Mariner’s wife has a desktop Zen calendar. Most of the time mariner struggles to grasp the point of the quote but today it couldn’t be clearer or more apropos to these times:
“The dignity of man lies in his ability to face reality in all its meaninglessness.”
We must find our dignity within ourselves – in the world today the reader won’t find it anywhere else. There is no news outlet broadcasting good times. Even marginal advances in humanism and technology are fraught with negatives and controversy. There is the Putin war, the totalitarian legislatures, the republican autocracy, the uncontrolled metaverse, the age of misinformation, global warming, pandemics, housing shortages, inflation, skyrocketing medical expense, China, North Korea, societal disintegration, the age of mass murders, the destructive influence of venture capital, uncontrolled private equity, growing plutocracy, Christian-based Trumpism, abusive tax structures that protect the wealthy, ignorance about the disappearing biosphere, disrespecting the very immigrants who will bolster the national population and its GDP.

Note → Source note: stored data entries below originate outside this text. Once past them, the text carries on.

Lemma rate_cap_run cap n s t0 ts :
  0 <= n → 0 <= cap → Forall (λ t, t0 <= t <= t0 + Minute) ts →
  admitted (rate_run cap (n, s) ts) <= 2 * cap ∧
  (t0 - s > Minute → admitted (rate_run cap (n, s) ts) <= cap) ∧
  (Forall (λ t, t - s <= Minute) ts → n = 0 → admitted (rate_run cap (n, s) ts) = Z.min cap (Z.of_nat (length ts))).
Proof.
  intros Hn Hcap Hts.
  assert (∀ t1 l, t0 <= t1 → Forall (λ t, t0 <= t <= t0 + Minute) l →
    admitted (rate_run cap (1, t1) l) <= Z.max 0 (cap - 1)) as Hfresh.
  { intros t1 l Ht1 Hl. rewrite rate_same_window; [lia|]. eapply Forall_impl; [done|]. simpl. intros. lia. }
  split; [|split].
  - assert (admitted (rate_run cap (n, s) ts) <= Z.max 0 (cap - n) + cap); [|lia].
    revert n s Hn. induction Hts as [|t ts Ht Hts IH]; intros n s Hn; [unfold admitted; simpl; lia|].
    rewrite rate_run_cons. destruct (Minute <? t - s); rewrite admitted_cons.
    + specialize (Hfresh t ts ltac:(lia) Hts). destruct (Z.leb_spec 1 cap); lia.
    + specialize (IH (n + 1) s ltac:(lia)). destruct (Z.leb_spec (n + 1) cap); lia.
  - intros Hs. destruct Hts as [|t ts Ht Hts]; [unfold admitted; simpl; lia|].
    rewrite rate_run_cons. destruct (Z.ltb_spec Minute (t - s)); [|lia]. rewrite admitted_cons.
    specialize (Hfresh t ts ltac:(lia) Hts). destruct (Z.leb_spec 1 cap); lia.
  - intros Hw ->. rewrite rate_same_window by done. lia.
Qed.
(* ===== verification/NftNames.v ===== *)
(** nftables object names: [internal/nftnames/nftnames.go].

    Both sides of the privilege boundary resolve names with it; the helper
    renders scripts from nothing else. *)
From Stdlib Require Import Ascii.
From S2P Require Import Prelude GoStrings.

Definition DefaultTable : string := "inet ezyshield".
Definition DefaultSet : string := "blocked".
Definition maxNameLen : nat := 32.

Record Names := MkNames {
  Table : string;
  Set4 : string; Set6 : string;
  Allow4 : string; Allow6 : string;
  Feeds4 : string; Feeds6 : string
}.

#[export] Instance Names_eq_dec : EqDecision Names.
Proof. solve_decision. Defined.

Definition in_range (lo hi : N) (a : ascii) : bool :=
  ((lo <=? N_of_ascii a) && (N_of_ascii a <=? hi))%N.
Definition name_head (a : ascii) : bool :=
  in_range 65 90 a || in_range 97 122 a || bool_decide (a = "_"%char).
Definition name_char (a : ascii) : bool := name_head a || in_range 48 57 a.

(** [nameRe]. *)
Definition nameRe (s : string) : bool :=
  match s with EmptyString => false | String a s => name_head a && str_forall name_char s end.

Inductive name_error := ETooLong | ECharset | EFamily | EForm | ESetTooLong | EAllowSet | EFeedsSet.

#[export] Instance name_error_eq_dec : EqDecision name_error.
Proof. solve_decision. Defined.

Definition validName (s : string) : result name_error unit :=
  if (maxNameLen <? str_len s)%nat then Err ETooLong
  else if nameRe s then Ok tt else Err ECharset.

Definition table_name (table : string) : result name_error string :=
  if decide (table = EmptyString) then Ok "ezyshield" else
  let check n := match validName n with Ok _ => Ok n | Err e => Err e end in
  match StrFields table with
  | [n] => check n
  | [f; n] => if decide (f = "inet") then check n else Err EFamily
  | _ => Err EForm
  end.

Definition set_name (set : string) : result name_error string :=
  if decide (set = EmptyString) then Ok DefaultSet else
  match validName set with
  | Err e => Err e
  | Ok _ =>
    if (maxNameLen <=? str_len set)%nat then Err ESetTooLong else
    if decide (set = "allowed" ∨ set = "allowed6") then Err EAllowSet else
    if decide (set = "blocked_feeds" ∨ set = "blocked_feeds6") then Err EFeedsSet else Ok set
  end.

Definition Resolve (table set : string) : result name_error Names :=
  match table_name (TrimSpace table) with
  | Err e => Err e
  | Ok t =>
    match set_name (TrimSpace set) with
    | Err e => Err e
    | Ok s => Ok (MkNames ("inet " +:+ t) s (s +:+ "6") "allowed" "allowed6" "blocked_feeds" "blocked_feeds6")
    end
  end.

Definition defaultNames : Names :=
  MkNames DefaultTable DefaultSet "blocked6" "allowed" "allowed6" "blocked_feeds" "blocked_feeds6".

Definition IsDefault (n : Names) : bool := bool_decide (n = defaultNames).

Example resolve_default : Resolve EmptyString EmptyString = Ok defaultNames.
Proof. reflexivity. Qed.
Example resolve_custom :
  Table <$> Resolve "  inet fw_1 " "bad_hosts" = Ok "inet fw_1" ∧ Resolve "ip fw" "x" = Err EFamily ∧
  Resolve "a; flush" "x" = Err EFamily ∧ Resolve EmptyString "blocked_feeds6" = Err EFeedsSet ∧
  Resolve EmptyString "x }" = Err ECharset.
Proof. vm_compute. done. Qed.

(** ** What a resolved name can be *)
Definition ident (s : string) : Prop := nameRe s = true ∧ (str_len s ≤ maxNameLen)%nat.

Lemma validName_ident s : validName s = Ok tt ↔ ident s.
Proof.
  unfold validName, ident. destruct (Nat.ltb_spec maxNameLen (str_len s)); [split; [done|lia]|].
  destruct (nameRe s); split; naive_solver.
Qed.

Lemma table_name_ident t n : table_name t = Ok n → ident n.
Proof.
  unfold table_name. case_decide as Hd; [intros [= <-]; split; [done|vm_compute; lia]|].
  assert (∀ m, match validName m with Ok _ => Ok m | Err e => Err e end = Ok n → ident n) as Hc.
  { intros m. destruct (validName m) as [[]|] eqn:E; [|done]. apply validName_ident in E. by intros [= <-]. }
  destruct (StrFields t) as [|x [|y [|z l]]]; try done; [apply Hc|]. case_decide; [apply Hc|done].
Qed.

Lemma set_name_ident s n : set_name s = Ok n →
  ident n ∧ (str_len n < maxNameLen)%nat ∧ n ≠ "allowed" ∧ n ≠ "allowed6" ∧ n ≠ "blocked_feeds" ∧ n ≠ "blocked_feeds6".
Proof.
  unfold set_name. case_decide as Hd; [intros [= <-]; repeat split; vm_compute; done || lia|].
  destruct (validName s) as [[]|] eqn:E; [|done]. apply validName_ident in E.
  destruct (Nat.leb_spec maxNameLen (str_len s)); [done|]. repeat case_decide; try done. intros [= <-]. naive_solver.
Qed.

Lemma ident_suffix s : ident s → (str_len s < maxNameLen)%nat → ident (s +:+ "6").
Proof.
  intros [H _] Hl. destruct s as [|a s]; [done|]. simpl in H. apply andb_true_iff in H as [Ha Hs]. split.
  - simpl. rewrite Ha. change (String.append s "6") with (s +:+ "6"). by rewrite str_forall_app, Hs.
  - rewrite str_length_app. simpl. simpl in Hl. lia.
Qed.

Lemma suffix_inj s t : s +:+ "6" = t +:+ "6" → s = t.
Proof.
  revert t. induction s as [|a s IH]; intros [|b t]; simpl; try done.
  - intros [= _ H]. by destruct t.
  - intros [= _ H]. by destruct s.
  - intros [= -> H]. f_equal. by apply IH.
Qed.

Lemma nameRe_no_space s : nameRe s = true → no_space s = true ∧ s ≠ EmptyString.
Proof.
  assert (∀ a, name_char a = true → is_space a = false) as Hc.
  { intros a H. destruct a as [[] [] [] [] [] [] [] []]; solve [discriminate H|reflexivity]. }
  destruct s as [|a s]; [done|]. simpl. intros [Ha Hs]%andb_true_iff. split; [|done].
  rewrite (Hc a) by (unfold name_char; by rewrite Ha). simpl. clear Ha.
  induction s as [|b s IH]; simpl in *; [done|]. apply andb_true_iff in Hs as [Hb Hs]. rewrite (Hc b Hb). by apply IH.
Qed.

Lemma TrimSpace_no_space s : no_space s = true → TrimSpace s = s.
Proof.
  intros H. unfold TrimSpace. assert (trim_left s = s) as ->.
  { destruct s as [|a s]; [done|]. simpl in *. apply andb_true_iff in H as [Ha _]. apply negb_true_iff in Ha. by rewrite Ha. }
  induction s as [|a s IH]; simpl in *; [done|]. apply andb_true_iff in H as [Ha Hs]. apply negb_true_iff in Ha.
  rewrite (IH Hs), Ha. by destruct s.
Qed.

Lemma trim_right_app a s : trim_right s ≠ EmptyString → trim_right (a +:+ s) = a +:+ trim_right s.
Proof.
  intros Hs. induction a as [|c a IH]; [done|]. simpl. change (String.append a s) with (a +:+ s). rewrite IH.
  destruct (a +:+ trim_right s) eqn:E; [|done]. destruct a; [simpl in E; congruence|done].
Qed.

Lemma StrFields_last w : no_space w = true → w ≠ EmptyString → StrFields w = [w].
Proof.
  intros Hw Hne. assert (fields_aux w = (w, [])) as E.
  { clear Hne. induction w as [|a w IH]; simpl in *; [done|]. apply andb_true_iff in Hw as [Ha Hw].
    apply negb_true_iff in Ha. by rewrite IH, Ha. }
  unfold StrFields. rewrite E. by destruct w.
Qed.

Lemma TrimSpace_table t : no_space t = true → t ≠ EmptyString → TrimSpace ("inet " +:+ t) = "inet " +:+ t.
Proof.
  intros Hsp Hne. pose proof (TrimSpace_no_space t Hsp) as Htr. unfold TrimSpace in *.
  change (trim_left ("inet " +:+ t)) with ("inet " +:+ t).
  assert (trim_left t = t) as Htl.
  { destruct t as [|a t]; [done|]. simpl in *. apply andb_true_iff in Hsp as [Ha _]. apply negb_true_iff in Ha. by rewrite Ha. }
  rewrite Htl in Htr. by rewrite trim_right_app; rewrite Htr.
Qed.

Lemma Resolve_resolved t s : ident t → ident s → (str_len s < maxNameLen)%nat →
  s ≠ "allowed" → s ≠ "allowed6" → s ≠ "blocked_feeds" → s ≠ "blocked_feeds6" →
  Resolve ("inet " +:+ t) s =
  Ok (MkNames ("inet " +:+ t) s (s +:+ "6") "allowed" "allowed6" "blocked_feeds" "blocked_feeds6").
Proof.
  intros Ht Hs Hl H1 H2 H3 H4. destruct (nameRe_no_space t (proj1 Ht)) as [Hsp Hne].
  destruct (nameRe_no_space s (proj1 Hs)) as [Hss Hsne].
  assert (table_name ("inet " +:+ t) = Ok t) as Htn.
  { unfold table_name. rewrite decide_False by done.
    change ("inet " +:+ t) with ("inet" +:+ String " "%char t). rewrite StrFields_word by done.
    rewrite StrFields_last by done. rewrite decide_True by done.
    by assert (validName t = Ok tt) as -> by by apply validName_ident. }
  assert (set_name s = Ok s) as Hsn.
  { unfold set_name. rewrite decide_False by done. assert (validName s = Ok tt) as -> by by apply validName_ident.
    rewrite (proj2 (Nat.leb_gt _ _)) by done. rewrite !decide_False by naive_solver. done. }
  unfold Resolve. by rewrite TrimSpace_table, Htn, TrimSpace_no_space, Hsn.
Qed.

Lemma Resolve_facts table set n :
  Resolve table set = Ok n →
  (∃ t, Table n = "inet " +:+ t ∧ ident t) ∧
  Forall ident [Set4 n; Set6 n; Allow4 n; Allow6 n; Feeds4 n; Feeds6 n] ∧
  NoDup [Set4 n; Set6 n; Allow4 n; Allow6 n; Feeds4 n; Feeds6 n] ∧
  Resolve (Table n) (Set4 n) = Ok n.
Proof.
  unfold Resolve at 1. destruct (table_name (TrimSpace table)) as [t|] eqn:Et; [|done].
  destruct (set_name (TrimSpace set)) as [s|] eqn:Es; [|done]. intros [= <-]. cbn [Table Set4 Set6 Allow4 Allow6 Feeds4 Feeds6].
  pose proof (table_name_ident _ _ Et) as Ht. pose proof (set_name_ident _ _ Es) as (Hs & Hl & H1 & H2 & H3 & H4).
  split; [eauto|]. split; [|split].
  - assert (ident "allowed" ∧ ident "allowed6" ∧ ident "blocked_feeds" ∧ ident "blocked_feeds6") as (I1 & I2 & I3 & I4).
    { repeat split; vm_compute; lia. }
    rewrite !Forall_cons, Forall_nil. by eauto 10 using ident_suffix.
  - assert (∀ x, s ≠ x → s +:+ "6" ≠ x +:+ "6") as Hx by (intros x Hx Hc; by apply Hx, suffix_inj).
    pose proof (Hx "allowed" H1) as X1. pose proof (Hx "blocked_feeds" H3) as X2. cbn in X1, X2.
    assert (s ≠ s +:+ "6") as X3.
    { intros H. assert (str_len s = str_len (s +:+ "6")) as Hc by by rewrite <- H. rewrite str_length_app in Hc. simpl in Hc. lia. }
    assert (s +:+ "6" ≠ "allowed" ∧ s +:+ "6" ≠ "blocked_feeds") as [X4 X5].
    { clear. split; intros H; do 14 (destruct s as [|? s]; simpl in H; [discriminate H|]; try discriminate H; injection H as ? H). }
    repeat (apply NoDup_cons_2; [rewrite ?elem_of_cons, elem_of_nil; naive_solver|]). apply NoDup_nil_2.
  - by apply Resolve_resolved.
Qed.

(** Resolved names are safe to splice into a script and never collide: the
    table is "inet" and one identifier, every set name is an identifier of at
    most 32 letters, digits and underscores, the six set names are pairwise
    distinct (a ban set can shadow neither the allowlist nor the feed sets),
    and resolving resolved names again, as the helper does with what the
    daemon sends, gives the same names. *)
Theorem Resolve_safe table set n :
  Resolve table set = Ok n →
  (∃ t, Table n = "inet " +:+ t ∧ ident t) ∧
  Forall ident [Set4 n; Set6 n; Allow4 n; Allow6 n; Feeds4 n; Feeds6 n] ∧
  NoDup [Set4 n; Set6 n; Allow4 n; Allow6 n; Feeds4 n; Feeds6 n] ∧
  Resolve (Table n) (Set4 n) = Ok n.
Proof. apply Resolve_facts. Qed.

Lemma Resolve_safe_witness : Resolve "inet fw" "bad" = Ok (MkNames "inet fw" "bad" "bad6" "allowed" "allowed6" "blocked_feeds" "blocked_feeds6").
Proof. exact (proj2 (proj2 (proj2 (Resolve_safe "fw" " bad " _ eq_refl)))). Defined.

Okay, mariner will stop. Oddly, it seemed almost like good news when the news outlets broadcast the passing of Madeline Albright; it wasn’t, of course, but it seemed better because it carried no angst. Bless her; she helped run a more civil nation in a different time.
Within ourselves we must find stability, sameness, a reason we exist. We must use behaviors that show responsibility for others, by doing what we can to help victims of our age.
We must separate our emotions from our thinking. Pure, educated thinking is in short supply today. We must act with vision and wisdom.
As the Zen quote implies, we must search for a world with meaning.